Bright discussed Florida’s Proposition 2, a constitutional amendment defining marriage as the union between a man and a woman that Florida voters passed last November. He mentioned gay friends in his former home state who had been left with nothing after their partners had died because relatives who disapproved of their relationships had inheritance rights.

“We need to stand up and fight and show people we’re out there,” he said.

Whipple agreed, urging all present to come out of the closet to friends, family and co-workers, not to get approval, but to let their loved ones know “those people they’ve loved are people who are LGBT” and that “the opinions they’ve formed about us still hold.”

“So when they’re voting against us, [they know] they’re hurting someone they love and trust,” he explained. “They’re hurting us, they’re hurting you.”

He also discussed the importance of involving straight people in the push to pass the Common Ground Initiative.

“In a fight of numbers we’re not big enough,” he said. “We can’t win this fight alone.”

Equality Utah director Mike Thompson was one of the last speakers to address the crowd. In his remarks, Thompson discussed three recent polls, conducted by the Salt Lake Tribune, the University of Utah and Equality Utah itself that each determined that a majority of Utahns support equal rights for gay people “on some issues” such as housing and employment protections.

He urged legislators who would meet together for the first time on Jan. 26 to heed their constituents’ opinion.

“It’s not the Utahns that we need, we need the folks in this house to pay attention to the majority of Utahns,” he said. “Utahns are paying attention to who we are and that our lives are relevant.”

Thompson also called for an end of legislators’ attempts to center debates about protections for gay people around marriage equality and Amendment 3, the constitutional amendment forbidding gay marriage in Utah.

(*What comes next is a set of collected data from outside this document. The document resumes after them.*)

(** The rarity of a drop shows before the drop does: until the card starts to appear it and
    its prompt are invisible, and at that moment a particle in the rarity's colour is fully
    opaque. *)
Theorem rarity_shows_first (rv : RewardReveal) (it : Item) (o : nat) (v : Reveal) :
  rv_item rv = Some it -> rvw_shown v <> Some o ->
  let fx := RARITY_FX (it_rarity it) in
  rand_post (show_reveal rv) (fun sh =>
    (forall t, t <= num (fx_cardDelay fx) ->
       painted t o v sh av_cardOpacity = 0 /\ painted t o v sh av_promptOpacity = 0)
    /\ exists i, (i < fx_particles fx)%nat /\ painted (num (fx_cardDelay fx)) o v sh (av_opacity i) = 1).
Proof.
  intros E N fx. eapply rand_post_weaken; [apply show_reveal_shows, E|]. intros sh S. split.
  - intros t Ht. destruct (card_tracks _ _ S) as (T1 & T2 & e' & B1 & B2 & T3). fold fx in T1, B2.
    unfold painted. rewrite !fresh_hidden by (assumption || discriminate).
    split; apply value_before; rewrite ?T1, ?T3; apply Forall_cons_2, Forall_nil_2; cbn [sg_start]; lra.
  - set (i := match it_rarity it with common | uncommon => 0 | rare => 2 | epic => 6 | legendary => 10 end%nat).
    assert (Hi : (i < fx_particles fx)%nat) by (unfold i, fx; destruct (it_rarity it); cbn; lia).
    exists i. split; [exact Hi|]. unfold painted.
    erewrite (value_holds _ _ _ _ []); [| rewrite (opacity_track _ _ _ S Hi); reflexivity | ..];
      [reflexivity | cbn [sg_start sg_end]; unfold i, fx; destruct (it_rarity it); q_compute..].
Qed.

(** Every value of the modal is moved by one animation at a time. *)
Theorem reveal_well_timed (rv : RewardReveal) (it : Item) :
  rv_item rv = Some it ->
  rand_post (show_reveal rv) (fun sh => forall a,
    from_option (fun i => i < fx_particles (RARITY_FX (it_rarity it)))%nat True (particle_of a) ->
    follow_on (track a (showing sh))).
Proof.
  intros E. eapply rand_post_weaken; [apply show_reveal_shows, E|]. intros sh S a Ha.
  destruct flight_legs as (_ & _ & L1 & L2 & L3).
  destruct (particle_of a) as [i|] eqn:P.
  - cbn [from_option] in Ha. destruct (particle_track _ _ i S Ha) as (dx & peakY & fallY & _ & T).
    rewrite (T a P). destruct a; try discriminate P; injection P as ->; eval_track; cbn [follow_on sg_start sg_end];
      repeat split; lra.
  - rewrite (frame_track _ _ _ S P). destruct a; try discriminate P; rewrite !track_app; unfold shake_plan;
      destruct (0 <? fx_shake _)%Z; cbn [from_option]; eval_track; cbn [app follow_on sg_start sg_end];
      repeat split; lra.
Qed.
(* ===== verification/Server.v ===== *)
(** * The cloud's side

    [firestore.rules], the rules that decide which requests on the collection [players] are
    granted, and [functions/src/index.ts], the function that erases a user's document when
    the account is deleted.

    The collection maps a user to the document stored for them, a JSON value.  A write that
    finds no document is a create, one that finds one an update.  The theorems compose the
    rules with the client of [CloudSync]: in whatever order its saves arrive the newest of
    them stays, stale and foreign writes are refused, and the erasure is complete.  A rule that reads a missing field
    fails, which denies the request; the size of a name is counted in bytes, which for the
    ASCII names the client gives is the number of its characters. *)
From stdpp Require Import base decidable strings list gmap.
From Stdlib Require Import ZArith QArith Lia Lqa Sorted.
From S2P Require Import Prelude JsNumber Random Archetype Creature Config Item Player Encounter Json CloudSync.
Local Open Scope Z_scope.

(** ** The rules *)

Definition is_map (o : option json) : bool := match o with Some (JObj _) => true | _ => false end.

Definition keys_of (j : json) : list string := match j with JObj o => o.*1 | _ => [] end.
Lemma toggle_leaves_view_witness :
  let a := {| id := js "a"; text := JString (js "Buy milk"); completed := false;
              priority := LOW; createdAt := 1%Z |} in
  let b := {| id := js "b"; text := JString (js "Pay rent"); completed := true;
              priority := HIGH; createdAt := 2%Z |} in
  is_true
    (js "a" \notin
       ids (filteredTasks
              (toggleTask (js "a")
                 (setActiveTab tab_active (sample_state [:: a; b] [::]))))).
Proof.
move=> a b.
exact: (@toggle_leaves_view (js "a")
          (setActiveTab tab_active (sample_state [:: a; b] [::])) isT isT).
Defined.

Voters overwhelmingly passed the measure in 2004.

“I’m tired of legislators hiding behind Amendment 3 when we’re talking about issues of discrimination,” Thompson said to applause. “The fact a lesbian can be fired from her job has nothing to do with marriage.”

Once again, Thompson also called on the LDS Church to make good on a statement it made last November. In the wake of the church’s official support for Proposition 8, LDS leadership stated that the church was not anti-gay and did not oppose employment, housing, probate and medical insurance rights for same-sex couples, as well as domestic partnerships.

At press time, it has been 75 days since Equality Utah announced its Common Ground Initiative and the LDS Church has yet to respond.

“We’re waiting, LDS Church. We’re waiting until your actions are consistent with your words,” said Thompson. “Where is that same conviction you showed when fighting for Proposition 8?”